M. Jumelle était trop intelligent pour ne pas comprendre que cela avançait fort peu ses affaires. Le marquis de Kardigân ne reviendrait pas se mettre benoîtement entre ses mains, parce qu'il criblait de coups de pied un agent maladroit. Il fallait aviser promptement. De deux choses l'une: ou Jean-Nu-Pieds avait quitté la Bretagne pour aller délivrer Fernande, ou il s'était réfugié dans une de ces retraites inaccessibles qui servaient de campement aux Vendéens vaincus.
Dans les deux cas, il était difficile, sinon impossible, de le reprendre.
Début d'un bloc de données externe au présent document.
Lemma mode_most_frequent_smallest_witness :
  get_dif Scenario.tied_modes = [1; 1; 2; 2]
  /\ occurrences 2 (get_dif Scenario.tied_modes) = 2%nat
  /\ occurrences (get_mode Scenario.tied_modes) (get_dif Scenario.tied_modes) = 2%nat
  /\ (get_mode Scenario.tied_modes <=? 2) = true.
Proof.
  assert (get_dif Scenario.tied_modes = [1; 1; 2; 2]) as E
    by (vm_compute; reflexivity).
  assert (get_dif Scenario.tied_modes <> []) as Hne
    by (rewrite E; discriminate).
  assert (no_nan (get_dif Scenario.tied_modes)) as Hn
    by (rewrite E; repeat constructor).
  assert (occurrences 2 (get_dif Scenario.tied_modes) = 2%nat) as H2
    by (vm_compute; reflexivity).
  assert (occurrences (get_mode Scenario.tied_modes)
            (get_dif Scenario.tied_modes) = 2%nat) as Hm
    by (vm_compute; reflexivity).
  destruct mode_most_frequent_smallest as [H _].
  destruct (H Scenario.tied_modes Hne Hn) as (_ & _ & Hmin).
  split; [exact E | split; [exact H2 | split; [exact Hm |]]].
  apply Hmin.
  - rewrite E. simpl. tauto.
  - now rewrite H2, Hm.
Defined.

(* ================================================================== *)
(** * Further properties of the code *)

Import Notions.

(** X1.  Adding a packet never changes the deltas already in the timing
    series: it appends one delta, the packet's time minus the time of the
    flow's last packet, when that last packet is Forward and the new one
    Reverse, and appends nothing otherwise. *)
Theorem get_dif_after_add_packet
  (self : Flow.t) (packet : Packet) (direction : PacketDirection) :
  get_dif (Flow.add_packet self packet direction) =
  get_dif self ++
    match last_item (Flow.packets self), direction with
    | [(previous, FORWARD)], REVERSE => [time packet - time previous]
    | _, _ => []
    end.
Proof.
  change (Flow.add_packet self packet direction)
    with (Flow.add_packets self [(packet, direction)]).
  rewrite SeriesFacts.get_dif_add_packets. f_equal.
  induction (Flow.packets self) as [|a t IH].
  - now destruct direction.
  - destruct t as [|b t'].
    + cbn [last_item app]. rewrite timing_series_cons2.
      destruct a as [pa [|]], direction; reflexivity.
    + rewrite SeriesFacts.last_item_cons2. exact IH.
Qed.

(** X2.  The timing series of a flow to which a run of packets was added
    is the series it had, followed by the series of the run taken together
    with the flow's last packet before it. *)
Theorem get_dif_after_add_packets
  (self : Flow.t) (l : list (Packet * PacketDirection)) :
  get_dif (Flow.add_packets self l) =
  get_dif self ++ timing_series (last_item (Flow.packets self) ++ l).
Proof. apply SeriesFacts.get_dif_add_packets. Qed.

(** X3.  The timing series has at most half as many deltas as the flow has
    packets. *)
Theorem get_dif_at_most_half (self : Flow.t) :
  (2 * List.length (get_dif self) <= List.length (Flow.packets self))%nat.
Proof.
  rewrite get_dif_timing_series. apply SeriesFacts.timing_series_length.
Qed.

(** X4.  When the packets of a flow are requests each followed by its
    answer (Forward, Reverse, Forward, Reverse, ...), the timing series
    holds exactly the answer time minus the request time of every exchange,
    in order. *)
Theorem get_dif_of_exchanges (self : Flow.t) (l : list (float * float)) :
  Flow.packets self = exchanges l ->
  get_dif self = map (fun ab => snd ab - fst ab) l
  /\ List.length (get_dif self) = List.length l.
Proof.
  intros E. rewrite get_dif_timing_series, E.
  rewrite SeriesFacts.timing_series_exchanges.
  split; [reflexivity | apply length_map].
Qed.

Lemma get_dif_of_exchanges_witness :
  Flow.packets Scenario.end_to_end = exchanges [(0.0, 0.1); (0.2, 0.5)]
  /\ get_dif Scenario.end_to_end = [0.1 - 0.0; 0.5 - 0.2].
Proof.
  assert (Flow.packets Scenario.end_to_end
          = exchanges [(0.0, 0.1); (0.2, 0.5)]) as E by reflexivity.
  split; [exact E |].
  destruct (get_dif_of_exchanges Scenario.end_to_end _ E) as [H _].
  exact H.
Defined.

(** X5.  A flow whose packets all travel in the same direction has an
    empty timing series, so [get_mean], [get_var], [get_std] and
    [get_mode] return -1 for it. *)
Theorem one_direction_empty_series (self : Flow.t) (d : PacketDirection) :
  Forall (fun pd => snd pd = d) (Flow.packets self) ->
  get_dif self = []
  /\ get_mean self = -1 /\ get_var self = -1
  /\ get_std self = -1 /\ get_mode self = -1.
Proof.
  intros H.
  assert (get_dif self = []) as E.
  { apply get_dif_nil_iff.
    now apply SeriesFacts.one_direction_no_transition with (d := d). }
  split; [exact E |].
  split; [now apply empty_mean |]. split; [now apply empty_var |].
  split; [now apply empty_std | now apply empty_mode].
Qed.

Lemma one_direction_empty_series_witness :
  let self := Scenario.flow_of [Scenario.F 0.0; Scenario.F 0.1; Scenario.F 0.3] in
  Forall (fun pd => snd pd = FORWARD) (Flow.packets self)
  /\ get_dif self = [].
Proof.
  cbn zeta.
  assert (Forall (fun pd => snd pd = FORWARD)
            (Flow.packets (Scenario.flow_of
               [Scenario.F 0.0; Scenario.F 0.1; Scenario.F 0.3]))) as H
    by (repeat constructor).
  split; [exact H |].
  destruct (one_direction_empty_series _ FORWARD H) as [E _]. exact E.
Defined.

(** X6.  On an empty timing series [get_median] is NaN ([numpy.median] of
    an empty list), and so is [get_skew]: its guard [std != 0] holds,
    [std] being -1, and the division is carried out on a NaN. *)
Theorem empty_series_median_skew (self : Flow.t) :
  get_dif self = [] ->
  get_median self = nan /\ get_skew self = nan.
Proof.
  intros E. unfold get_skew, get_median.
  rewrite (empty_mean _ E), (empty_std _ E), E.
  split; vm_compute; reflexivity.
Qed.

Lemma empty_series_median_skew_witness :
  get_dif Scenario.new_flow = []
  /\ get_median Scenario.new_flow = nan
  /\ get_skew Scenario.new_flow = nan.
Proof.
  split; [reflexivity |].
  exact (empty_series_median_skew Scenario.new_flow eq_refl).
Defined.

(** X7.  On a non-empty timing series [get_var] and [get_std] are never
    below zero: each is a NaN, a zero or a positive value. *)
Theorem variance_and_std_not_negative (self : Flow.t) :
  get_dif self <> [] ->
  (get_var self <? 0) = false /\ (get_std self <? 0) = false.
Proof.
  intros H. unfold get_std, get_var. rewrite (nonempty_guard _ H).
  split; apply SignFacts.fnonneg_ltb.
  - apply VarFacts.var_fnonneg.
  - apply SignFacts.sqrt_fnonneg.
Qed.

Lemma variance_and_std_not_negative_witness :
  get_dif Scenario.end_to_end <> []
  /\ (get_var Scenario.end_to_end <? 0) = false
  /\ (get_std Scenario.end_to_end <? 0) = false.
Proof.
  assert (get_dif Scenario.end_to_end <> []) as Hne
    by (vm_compute; discriminate).
  split; [exact Hne |].
  exact (variance_and_std_not_negative Scenario.end_to_end Hne).
Defined.

(** X8.  The sentinel -1 of [get_var] and of [get_std] is unambiguous:
    each returns -1 exactly when the timing series is empty. *)
Theorem variance_and_std_sentinel (self : Flow.t) :
  (get_var self = -1 <-> get_dif self = [])
  /\ (get_std self = -1 <-> get_dif self = []).
Proof.
  split; (split; [| first [apply empty_var | apply empty_std]]).
  - intros Hv. destruct (get_dif self) as [|x t] eqn:E; [reflexivity |].
    exfalso. revert Hv. unfold get_var. rewrite E. cbn [List.length Nat.eqb negb].
    apply SignFacts.fnonneg_not_minus_one, VarFacts.var_fnonneg.
  - intros Hv. destruct (get_dif self) as [|x t] eqn:E; [reflexivity |].
    exfalso. revert Hv. unfold get_std. rewrite E. cbn [List.length Nat.eqb negb].
    apply SignFacts.fnonneg_not_minus_one, SignFacts.sqrt_fnonneg.
Qed.

(** X9.  After [get_grand_mean] has been called for [n >= 1] flows, starting
    from the class as defined, no call has raised, the count is [n], and
    the total is the sum of the means of all flows but the first, added in
    order to [mean - mean] of the first; the next call then returns the new
    total divided by 2 when [n = 1] and by [n] otherwise. *)
Theorem grand_means_from_initial
  (first : Flow.t) (rest : list Flow.t) (next : Flow.t) :
  let run := grand_means (first :: rest) initial in
  let n := Z.of_nat (List.length (first :: rest)) in
  mean_count (snd run) = n
  /\ grand_total (snd run) =
       fold_left add (map get_mean rest) (get_mean first - get_mean first)
  /\ Forall (fun r => exists g, r = Py.Ok g) (fst run)
  /\ fst (get_grand_mean next (snd run)) =
       Py.Ok ((grand_total (snd run) + get_mean next)
              / Py.of_Z (if (n =? 1)%Z then 2 else n)).
Proof.
  cbn zeta. cbn [grand_means fst snd].
  destruct (GrandMeanFacts.get_grand_mean_unfold first initial)
    as (Hr & Hn & Ht).
  cbn [initial mean_count grand_total Z.eqb Z.ltb Z.compare Z.add] in Hr, Hn, Ht.
  set (st1 := snd (get_grand_mean first initial)) in *.
  destruct (RunFacts.grand_means_later rest st1) as (Rn & Rt & Rr); [lia |].
  assert (mean_count (snd (grand_means rest st1))
          = Z.of_nat (List.length (first :: rest))) as Hcount
    by (rewrite Rn, Hn, length_cons; lia).
  split; [exact Hcount |].
  split; [now rewrite Rt, Ht |].
  split.
  - constructor; [| exact Rr]. rewrite Hr. eexists. reflexivity.
  - destruct (RunFacts.get_grand_mean_later next (snd (grand_means rest st1)))
      as (Hnext & _); [rewrite Hcount, length_cons; lia |].
    now rewrite Hnext, Hcount.
Qed.

(** X10.  The first call of [get_grand_mean], made on the class as defined
    for a flow whose mean is finite, returns 0 whatever the mean is, and
    leaves a total of 0 and a count of 1. *)
Theorem first_grand_mean_is_zero (self : Flow.t) :
  is_finite (get_mean self) = true ->
  get_grand_mean self initial =
  (Py.Ok 0, {| mean_count := 1; grand_total := 0; grand_mean := Some 0 |}).
Proof.
  intros H. unfold get_grand_mean, _get_grand_total.
  cbn [initial mean_count grand_total Z.eqb Z.ltb Z.compare Z.add].
  rewrite (FiniteFacts.sub_self _ H). vm_compute. reflexivity.
Qed.

Lemma first_grand_mean_is_zero_witness :
  is_finite (get_mean Scenario.flow_mean6) = true
  /\ fst (get_grand_mean Scenario.flow_mean6 initial) = Py.Ok 0.
Proof.
  assert (is_finite (get_mean Scenario.flow_mean6) = true) as H
    by (vm_compute; reflexivity).
  split; [exact H |].
  now rewrite (first_grand_mean_is_zero Scenario.flow_mean6 H).
Defined.

(** X11.  After any run of packets whose times are numbers, added to a
    flow whose [latest_timestamp] is a number, [latest_timestamp] is at
    least its old value and at least the time of every packet added, and
    it is either the old value or the time of one of those packets. *)
Theorem latest_timestamp_is_maximum
  (self : Flow.t) (l : list (Packet * PacketDirection)) :
  FloatOrder.not_nan (Flow.latest_timestamp self) ->
  Forall (fun pd => FloatOrder.not_nan (time (fst pd))) l ->
  let latest := Flow.latest_timestamp (Flow.add_packets self l) in
  (Flow.latest_timestamp self <=? latest) = true
  /\ Forall (fun pd => (time (fst pd) <=? latest) = true) l
  /\ (latest = Flow.latest_timestamp self
      \/ exists pd, In pd l /\ latest = time (fst pd)).
Proof.
  intros Hs Hl.
  destruct (RunFacts.add_packets_latest_bounds l self Hs Hl) as (_ & H).
  exact H.
Qed.

Lemma latest_timestamp_is_maximum_witness :
  FloatOrder.not_nan (Flow.latest_timestamp Scenario.new_flow)
  /\ Forall (fun pd =>
               (time (fst pd) <=? Flow.latest_timestamp Scenario.end_to_end)
               = true)
       [Scenario.F 0.0; Scenario.R 0.1; Scenario.F 0.2; Scenario.R 0.5].
Proof.
  assert (FloatOrder.not_nan (Flow.latest_timestamp Scenario.new_flow)) as Hs
    by reflexivity.
  assert (Forall (fun pd => FloatOrder.not_nan (time (fst pd)))
            [Scenario.F 0.0; Scenario.R 0.1; Scenario.F 0.2; Scenario.R 0.5])
    as Hl by (repeat constructor).
  split; [exact Hs |].
  destruct (latest_timestamp_is_maximum Scenario.new_flow _ Hs Hl)
    as (_ & H & _).
  exact H.
Defined.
Dans l'hypothèse d'une fuite, M. Jumelle se décida à expédier un courrier séance tenante à M. Grégoire, afin de l'avertir que le lion était déchaîné. Nous avons vu que le courrier était arrivé à temps, puisque Fernande n'était plus au château de Quiévrain, quand Jean-Nu-Pieds s'y présenta.
Sur ces entrefaites, éclatèrent les terribles journées révolutionnaires qui mirent une fois de plus le trône de Louis-Philippe à deux doigts de l'écroulement. Le sous-chef de la police politique fut rappelé en toute hâte à Paris.
L'agent supérieur de la rue de Jérusalem, qui le remplaçait, ne connaissait que de nom les acteurs du grand drame vendéen.
Le marquis de Kardigân, le baron de Charette, le marquis de Coislin, tels étaient les trois chefs redoutés auxquels la police devait faire la chasse la plus active.